── INFORMATION SUPPLIED ──

Lemma Forall_flat_map_iff {A B} (P : B -> Prop) (f : A -> list B) l :
  Forall P (flat_map f l) <-> Forall (fun x => Forall P (f x)) l.
Proof.
  induction l as [|x l IH]; simpl; [split; auto |].
  rewrite Forall_app, IH, Forall_cons_iff. reflexivity.
Qed.

Lemma parse_leaf_nil flags l : parse_leaf flags l = [] <-> leaf_shown flags l = false.
Proof. unfold parse_leaf. destruct (leaf_shown flags l); split; congruence. Qed.

Lemma parse_item_nil flags it :
  has_flag flags SUB_GROUP_CAPS = false ->
  parse_item flags it = [] <-> Forall (fun l => leaf_shown flags l = false) (item_leaves it).
Proof.
  intros Hs. destruct it as [l | sg]; cbn [parse_item item_leaves].
  - rewrite parse_leaf_nil, Forall_cons_iff. split; [auto | tauto].
  - unfold parse_sub_group. rewrite (with_header_nil _ _ _ _ Hs). unfold file_list.
    rewrite flat_map_nil_iff.
    split; apply Forall_impl; intros l; apply parse_leaf_nil.
Qed.

Lemma with_header_head flags caps hd body :
  with_header flags caps hd body <> [] -> with_header flags caps hd body = hd :: body.
Proof. unfold with_header. destruct (_ || _); congruence. Qed.

Lemma Forall2_map_self {A B} (P : A -> B -> Prop) (f : A -> B) l :
  Forall (fun x => P x (f x)) l -> Forall2 P l (map f l).
Proof. induction 1; simpl; constructor; assumption. Qed.

(** What one group contributes: nothing, when none of its leaves is
    shown, or its header followed by entries whose leaves are its shown
    leaves. *)
Lemma parse_group_block flags g :
  (parse_group flags g = [] /\ filter (leaf_shown flags) (group_leaves g) = []) \/
  (exists rest, parse_group flags g = header_entry (group_name g) MENU_SETTING_GROUP :: rest /\
     filter is_leaf_entry rest = map leaf_entry (filter (leaf_shown flags) (group_leaves g))).
Proof.
  pose proof (leaves_parse_group flags g) as H. rewrite parse_leaf_flat_map in H.
  destruct (parse_group flags g) as [|e rest] eqn:E.
  - left. split; [reflexivity |]. symmetry in H. now apply map_eq_nil in H.
  - right. exists rest.
    assert (Hw := with_header_head flags GROUP_CAPS
                    (header_entry (group_name g) MENU_SETTING_GROUP)
                    (flat_map (parse_item flags) (group_items g))).
    fold (parse_group flags g) in Hw. rewrite E in Hw.
    specialize (Hw ltac:(discriminate)). injection Hw as -> _.
    split; [reflexivity | exact H].
Qed.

───

Beginning with the line that has "-> B -> Prop)" and ending with the line that has "(parse_group flags g = []", set down the lines above exactly and include no others.

Lemma Forall2_map_self {A B} (P : A -> B -> Prop) (f : A -> B) l :
  Forall (fun x => P x (f x)) l -> Forall2 P l (map f l).
Proof. induction 1; simpl; constructor; assumption. Qed.

(** What one group contributes: nothing, when none of its leaves is
    shown, or its header followed by entries whose leaves are its shown
    leaves. *)
Lemma parse_group_block flags g :
  (parse_group flags g = [] /\ filter (leaf_shown flags) (group_leaves g) = []) \/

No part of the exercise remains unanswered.